*What you need to do*: Instruction for the entries that follow: retype exactly the lines from the line with "let cr_dirty := negb" to the line with "Definition fixed_dr (d", both included, and omit all others.
··········
(* ===== verification/VcpuSync.v ===== *)
(** * Registers of a virtual CPU, the VMCS and user space (src/core/vcpu.c)

    After a VM exit the registers that the processor keeps in the VMCS are stale in the state
    of the virtual CPU; [vcpu_vmread_all] fetches them.  User space gets and sets all
    registers with [vcpu_get_regs] and [vcpu_set_regs]. *)

From stdpp Require Import base numbers list gmap.
From Stdlib Require Import ZArith Lia.
From S2P Require Import IntrExc Prelude MemTypes Memslot GpaSpace PageWalker Mmio.
From S2P Require Import EmTypes Emulate EptTree Ept2 VcpuEmu Cpuid Vmx VcpuState VcpuCr VcpuMsr VcpuExit.
#[local] Open Scope Z_scope.

Definition GUEST_ES_SELECTOR : Z := 0x800.
Definition GUEST_CS_SELECTOR : Z := 0x802.
Definition GUEST_SS_SELECTOR : Z := 0x804.
Definition GUEST_DS_SELECTOR : Z := 0x806.
Definition GUEST_FS_SELECTOR : Z := 0x808.
Definition GUEST_GS_SELECTOR : Z := 0x80a.
Definition GUEST_LDTR_SELECTOR : Z := 0x80c.
Definition GUEST_TR_SELECTOR : Z := 0x80e.
Definition GUEST_ES_AR : Z := 0x4814.
Definition GUEST_CS_AR : Z := 0x4816.
Definition GUEST_DS_AR : Z := 0x481a.
Definition GUEST_FS_AR : Z := 0x481c.
Definition GUEST_GS_AR : Z := 0x481e.
Definition GUEST_LDTR_AR : Z := 0x4820.
Definition GUEST_TR_AR : Z := 0x4822.
Definition GUEST_ES_BASE : Z := 0x6806.
Definition GUEST_CS_BASE : Z := 0x6808.
Definition GUEST_SS_BASE : Z := 0x680a.
Definition GUEST_DS_BASE : Z := 0x680c.
Definition GUEST_LDTR_BASE : Z := 0x6812.
Definition GUEST_TR_BASE : Z := 0x6814.
Definition GUEST_ES_LIMIT : Z := 0x4800.
Definition GUEST_CS_LIMIT : Z := 0x4802.
Definition GUEST_SS_LIMIT : Z := 0x4804.
Definition GUEST_DS_LIMIT : Z := 0x4806.
Definition GUEST_FS_LIMIT : Z := 0x4808.
Definition GUEST_GS_LIMIT : Z := 0x480a.
Definition GUEST_LDTR_LIMIT : Z := 0x480c.
Definition GUEST_TR_LIMIT : Z := 0x480e.
Definition GUEST_GDTR_BASE : Z := 0x6816.
Definition GUEST_IDTR_BASE : Z := 0x6818.
Definition GUEST_GDTR_LIMIT : Z := 0x4810.
Definition GUEST_IDTR_LIMIT : Z := 0x4812.
Definition GUEST_RIP : Z := 0x681e.
Definition GUEST_RFLAGS : Z := 0x6820.
Definition GUEST_RSP : Z := 0x681c.
Definition GUEST_INTERRUPTIBILITY : Z := 0x4824.

Inductive seg_t := SegES | SegCS | SegSS | SegDS | SegFS | SegGS | SegLDTR | SegTR.

Definition seg_selector (s : seg_t) : Z :=
  match s with
  | SegES => GUEST_ES_SELECTOR
  | SegCS => GUEST_CS_SELECTOR
  | SegSS => GUEST_SS_SELECTOR
  | SegDS => GUEST_DS_SELECTOR
  | SegFS => GUEST_FS_SELECTOR
  | SegGS => GUEST_GS_SELECTOR
  | SegLDTR => GUEST_LDTR_SELECTOR
  | SegTR => GUEST_TR_SELECTOR
  end.
Definition seg_base (s : seg_t) : Z :=
  match s with
  | SegES => GUEST_ES_BASE
  | SegCS => GUEST_CS_BASE
  | SegSS => GUEST_SS_BASE
  | SegDS => GUEST_DS_BASE
  | SegFS => GUEST_FS_BASE
  | SegGS => GUEST_GS_BASE
  | SegLDTR => GUEST_LDTR_BASE
  | SegTR => GUEST_TR_BASE
  end.
Definition seg_limit (s : seg_t) : Z :=
  match s with
  | SegES => GUEST_ES_LIMIT
  | SegCS => GUEST_CS_LIMIT
  | SegSS => GUEST_SS_LIMIT
  | SegDS => GUEST_DS_LIMIT
  | SegFS => GUEST_FS_LIMIT
  | SegGS => GUEST_GS_LIMIT
  | SegLDTR => GUEST_LDTR_LIMIT
  | SegTR => GUEST_TR_LIMIT
  end.
Definition seg_ar (s : seg_t) : Z :=
  match s with
  | SegES => GUEST_ES_AR
  | SegCS => GUEST_CS_AR
  | SegSS => GUEST_SS_AR
  | SegDS => GUEST_DS_AR
  | SegFS => GUEST_FS_AR
  | SegGS => GUEST_GS_AR
  | SegLDTR => GUEST_LDTR_AR
  | SegTR => GUEST_TR_AR
  end.

(** The registers as user space exchanges them. *)
Record vcpu_state_t := VcpuStateT {
  us_regs : list Z;
  us_rip : Z;
  us_rflags : Z;
  us_cs : segment_desc_t;
  us_ss : segment_desc_t;
  us_ds : segment_desc_t;
  us_es : segment_desc_t;
  us_fs : segment_desc_t;
  us_gs : segment_desc_t;
  us_ldt : segment_desc_t;
  us_tr : segment_desc_t;
  us_gdt : segment_desc_t;
  us_idt : segment_desc_t;
  us_cr0 : Z;
  us_cr2 : Z;
  us_cr3 : Z;
  us_cr4 : Z;
  us_dr : dregs;
}.

Section Sync.
Context {HH : Host} {PH : PhysHost} {VH : VmxHw} {CH : CpuidHw}.
Context (G : hax_globals) (uninit : cpuid_args_t).
#[local] Notation st := vcpu.

(** ** Setters *)
Definition get_seg (s : seg_t) (v : st) : segment_desc_t :=
  match s with
  | SegES => ev_es (emu v) | SegCS => ev_cs (emu v) | SegSS => ev_ss (emu v)
  | SegDS => ev_ds (emu v) | SegFS => ev_fs (emu v) | SegGS => ev_gs (emu v)
  | SegLDTR => cv_ldt v | SegTR => cv_tr v
  end.
Definition set_seg (s : seg_t) (d : segment_desc_t) (v : st) : st :=
  let e := emu v in
  let put cs ss ds es fs gs :=
    set_emu (EmuVcpu (ev_mmio e) (ev_regs e) (ev_rip e) cs ss ds es fs gs (ev_rflags_dirty e)
      (ev_rip_dirty e) (ev_interruptibility_dirty e) (ev_exit_reason e) (ev_exit_qualification e)
      (ev_exit_gpa e) (ev_tunnel e) (ev_fastmmio e)) v in
  match s with
  | SegES => put (ev_cs e) (ev_ss e) (ev_ds e) d (ev_fs e) (ev_gs e)
  | SegCS => put d (ev_ss e) (ev_ds e) (ev_es e) (ev_fs e) (ev_gs e)
  | SegSS => put (ev_cs e) d (ev_ds e) (ev_es e) (ev_fs e) (ev_gs e)
  | SegDS => put (ev_cs e) (ev_ss e) d (ev_es e) (ev_fs e) (ev_gs e)
  | SegFS => put (ev_cs e) (ev_ss e) (ev_ds e) (ev_es e) d (ev_gs e)
  | SegGS => put (ev_cs e) (ev_ss e) (ev_ds e) (ev_es e) (ev_fs e) d
  | SegLDTR => set_cv_ldt d v
  | SegTR => set_cv_tr d v
  end.
Definition set_rip_of (x : Z) (dirty : bool) (v : st) : st := set_emu (set_ev_rip x dirty (emu v)) v.
Definition set_rflags (x : Z) (dirty : bool) (v : st) : st :=
  set_emu (set_ev_rflags_dirty dirty (upd_ev_intr (set_rflags_of x) (emu v))) v.
Definition set_interruptibility (x : Z) (v : st) : st :=
  let i := intr v in
  set_intr (set_exit_info x (vc_exit_idt_vectoring i) (vc_exit_instr_length i) (vc_eflags i) i) v.

(** ** Segments and the VMCS *)
Definition VMREAD_SEG (s : seg_t) : M st unit :=
  selector ← vmrd (seg_selector s);
  base ← vmrd (seg_base s);
  limit ← vmrd (seg_limit s);
  ar ← vmrd (seg_ar s);
  modify (fun v =>
    let d := get_seg s v in
    let d := SegmentDesc (selector mod 2 ^ 16) (sd_dummy d) (u32 limit) base (u32 ar) (sd_ipad d) in
    set_seg s (if sd_null d =? 1
               then SegmentDesc (sd_selector d) (sd_dummy d) (sd_limit d) (sd_base d) 0 (sd_ipad d)
               else d) v).

Definition VMWRITE_SEG (s : seg_t) (d : segment_desc_t) : M st unit :=
  vmwr (seg_selector s) (sd_selector d);;
  vmwr (seg_base s) (sd_base d);;
  vmwr (seg_limit s) (sd_limit d);;
  vmwr (seg_ar s) (if sd_ar d =? 0 then 0x10000 else sd_ar d).

Definition read_desc (base_field limit_field : Z) (d : segment_desc_t) : M st segment_desc_t :=
  base ← vmrd base_field;
  limit ← vmrd limit_field;
  mret (SegmentDesc (sd_selector d) (sd_dummy d) (u32 limit) base (sd_ar d) (sd_ipad d)).

Definition VMWRITE_DESC (base_field limit_field : Z) (d : segment_desc_t) : M st unit :=
  vmwr base_field (sd_base d);; vmwr limit_field (sd_limit d).

(** The registers that are kept in the VMCS. *)
Definition vmread_regs : M st unit :=
  v ← get;
  (if negb (ev_rip_dirty (emu v)) then
     x ← vmrd GUEST_RIP; modify (fun v => set_rip_of x (ev_rip_dirty (emu v)) v) else mret tt);;
  (if negb (ev_rflags_dirty (emu v)) then
     x ← vmrd GUEST_RFLAGS; modify (fun v => set_rflags x (ev_rflags_dirty (emu v)) v) else mret tt);;
  x ← vmrd GUEST_RSP; modify (set_gpr RSP x);;
  VMREAD_SEG SegCS;; VMREAD_SEG SegDS;; VMREAD_SEG SegES;;
  (if negb (fs_base_dirty (cv_dirty v)) then VMREAD_SEG SegFS else mret tt);;
  VMREAD_SEG SegGS;; VMREAD_SEG SegSS;; VMREAD_SEG SegLDTR;; VMREAD_SEG SegTR;;
  d ← read_desc GUEST_GDTR_BASE GUEST_GDTR_LIMIT (cv_gdt v); modify (set_cv_gdt d);;
  d ← read_desc GUEST_IDTR_BASE GUEST_IDTR_LIMIT (cv_idt v); modify (set_cv_idt d);;
  x ← vmrd GUEST_INTERRUPTIBILITY; modify (set_interruptibility (u32 x)).

Definition vcpu_vmread_all : M st unit :=
  v ← get;
  if negb (cur_state (cv_dirty v) =? GS_STALE) then mret tt
  else
    vmcs_err ← in_vmx load_vmcs;
    if negb (vmcs_err =? 0) then set_panic
    else
      vmread_regs;;
      vmcs_err ← in_vmx put_vmcs;
      (if negb (vmcs_err =? 0) then set_panic else mret tt);;
      modify (set_cur_state GS_VALID).

Definition vcpu_vmwrite_all : M st unit :=
  v ← get;
  vmwr GUEST_RIP (rip v);; modify (fun v => set_rip_of (rip v) false v);;
  vmwr GUEST_RFLAGS (rflags v);; modify (fun v => set_rflags (rflags v) false v);;
  vmwr GUEST_RSP (gpr v RSP);;
  VMWRITE_SEG SegCS (get_seg SegCS v);; VMWRITE_SEG SegDS (get_seg SegDS v);;
  VMWRITE_SEG SegES (get_seg SegES v);; VMWRITE_SEG SegFS (get_seg SegFS v);;
  modify (set_fs_base_dirty false);;
  VMWRITE_SEG SegGS (get_seg SegGS v);; VMWRITE_SEG SegSS (get_seg SegSS v);;
  VMWRITE_SEG SegLDTR (get_seg SegLDTR v);; VMWRITE_SEG SegTR (get_seg SegTR v);;
  VMWRITE_DESC GUEST_GDTR_BASE GUEST_GDTR_LIMIT (cv_gdt v);;
  VMWRITE_DESC GUEST_IDTR_BASE GUEST_IDTR_LIMIT (cv_idt v);;
  vmwr GUEST_INTERRUPTIBILITY (vc_interruptibility_state (intr v));;
  vmwrite_cr G.

(** ** Exchange with user space *)

(** [new] after the copy, and whether a field has changed. *)
Definition copy_desc (old new : segment_desc_t) : bool * segment_desc_t :=
  (negb ((sd_selector new =? sd_selector old) && (sd_dummy new =? sd_dummy old) &&
         (sd_base new =? sd_base old) && (sd_limit new =? sd_limit old) &&
         (sd_ar new =? sd_ar old) && (sd_ipad new =? sd_ipad old)),
   if sd_ar old =? 0
   then SegmentDesc (sd_selector old) (sd_dummy old) (sd_limit old) (sd_base old) 0x10000 (sd_ipad old)
   else old).

Definition copied (d : segment_desc_t) : segment_desc_t := (copy_desc d d).2.

(** What user space gets; its buffer is overwritten. *)
Definition user_state (v : st) : vcpu_state_t :=
  VcpuStateT (map (fun i => gpr v (Z.of_nat i)) (seq 0 16)) (rip v) (rflags v)
    (copied (get_seg SegCS v)) (copied (get_seg SegSS v)) (copied (get_seg SegDS v))
    (copied (get_seg SegES v)) (copied (get_seg SegFS v)) (copied (get_seg SegGS v))
    (copied (cv_ldt v)) (copied (cv_tr v)) (copied (cv_gdt v)) (copied (cv_idt v))
    (cr0 v) (cr2 v) (cr3 v) (cr4 v) (cv_dr v).

Definition vcpu_get_regs : M st (Z * vcpu_state_t) :=
  vcpu_vmread_all;;
  v ← get;
  mret (0, user_state v).

Fixpoint set_gprs (i : Z) (l : list Z) (v : st) : st :=
  match l with
  | [] => v
  | x :: l => set_gprs (i + 1) l (set_gpr i x v)
  end.

Definition update_crs (u : vcpu_state_t) : M st unit :=
  v ← get;
  let cr_dirty := negb ((cr0 v =? us_cr0 u) && (cr2 v =? us_cr2 u) && (cr3 v =? us_cr3 u) &&
                        (cr4 v =? us_cr4 u))%bool in
  modify (fun v => set_cr4_of (us_cr4 u) (set_cr3 (us_cr3 u) (set_cr2 (us_cr2 u)
                     (set_cr0 (us_cr0 u) v))));;
  if cr_dirty then vmwrite_cr G else mret tt.

Definition dregs_eqb (a b : dregs) : bool :=
  ((dr0 a =? dr0 b) && (dr1 a =? dr1 b) && (dr2 a =? dr2 b) && (dr3 a =? dr3 b) &&
   (dr6 a =? dr6 b) && (dr7 a =? dr7 b))%bool.
Definition fixed_dr (d : dregs) : dregs :=
  DRegs (dr0 d) (dr1 d) (dr2 d) (dr3 d) (fix_dr6 (dr6 d)) (fix_dr7 (dr7 d)).

Definition update_drs (u : vcpu_state_t) (v : st) : st :=
  if has (cv_debug_control v) HAX_DEBUG_ENABLE then v
  else
    let d := fixed_dr (us_dr u) in
    set_dr_dirty (negb (dregs_eqb (cv_dr v) d)) (set_cv_dr d v).

Definition UPDATE_SEGMENT_STATE (s : seg_t) (d : segment_desc_t) : M st unit :=
  v ← get;
  let '(flags, new) := copy_desc d (get_seg s v) in
  modify (set_seg s new);;
  if flags : bool then VMWRITE_SEG s new else mret tt.

Definition update_table (get_d : st -> segment_desc_t) (set_d : segment_desc_t -> st -> st)
    (base_field limit_field : Z) (d : segment_desc_t) : M st unit :=
  v ← get;
  let '(flags, new) := copy_desc d (get_d v) in
  modify (set_d new);;
  if flags : bool then VMWRITE_DESC base_field limit_field new else mret tt.

Definition vcpu_set_regs (u : vcpu_state_t) : M st Z :=
  v ← get;
  rsp ← of_option (us_regs u !! 4%nat);
  let rsp_dirty := negb (gpr v RSP =? rsp) in
  modify (set_gprs 0 (take 16 (us_regs u)));;
  vmcs_err ← in_vmx load_vmcs;
  if negb (vmcs_err =? 0) then set_panic;; mret (- EFAULT)
  else
    (if negb (rip v =? us_rip u) then modify (set_rip_of (us_rip u) true) else mret tt);;
    (if negb (rflags v =? us_rflags u) then modify (set_rflags (us_rflags u) true) else mret tt);;
    (if rsp_dirty then vmwr GUEST_RSP rsp else mret tt);;
    update_crs u;;
    modify (update_drs u);;
    UPDATE_SEGMENT_STATE SegCS (us_cs u);; UPDATE_SEGMENT_STATE SegDS (us_ds u);;
    UPDATE_SEGMENT_STATE SegES (us_es u);; UPDATE_SEGMENT_STATE SegFS (us_fs u);;
    UPDATE_SEGMENT_STATE SegGS (us_gs u);; UPDATE_SEGMENT_STATE SegSS (us_ss u);;
    UPDATE_SEGMENT_STATE SegLDTR (us_ldt u);; UPDATE_SEGMENT_STATE SegTR (us_tr u);;
    update_table cv_gdt set_cv_gdt GUEST_GDTR_BASE GUEST_GDTR_LIMIT (us_gdt u);;
    update_table cv_idt set_cv_idt GUEST_IDTR_BASE GUEST_IDTR_LIMIT (us_idt u);;
    vmcs_err ← in_vmx put_vmcs;
    (if negb (vmcs_err =? 0) then set_panic else mret tt);;
    mret 0.
End Sync.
··········
*Output for this task*:
  let cr_dirty := negb ((cr0 v =? us_cr0 u) && (cr2 v =? us_cr2 u) && (cr3 v =? us_cr3 u) &&
                        (cr4 v =? us_cr4 u))%bool in
  modify (fun v => set_cr4_of (us_cr4 u) (set_cr3 (us_cr3 u) (set_cr2 (us_cr2 u)
                     (set_cr0 (us_cr0 u) v))));;
  if cr_dirty then vmwrite_cr G else mret tt.

Definition dregs_eqb (a b : dregs) : bool :=
  ((dr0 a =? dr0 b) && (dr1 a =? dr1 b) && (dr2 a =? dr2 b) && (dr3 a =? dr3 b) &&
   (dr6 a =? dr6 b) && (dr7 a =? dr7 b))%bool.
Definition fixed_dr (d : dregs) : dregs :=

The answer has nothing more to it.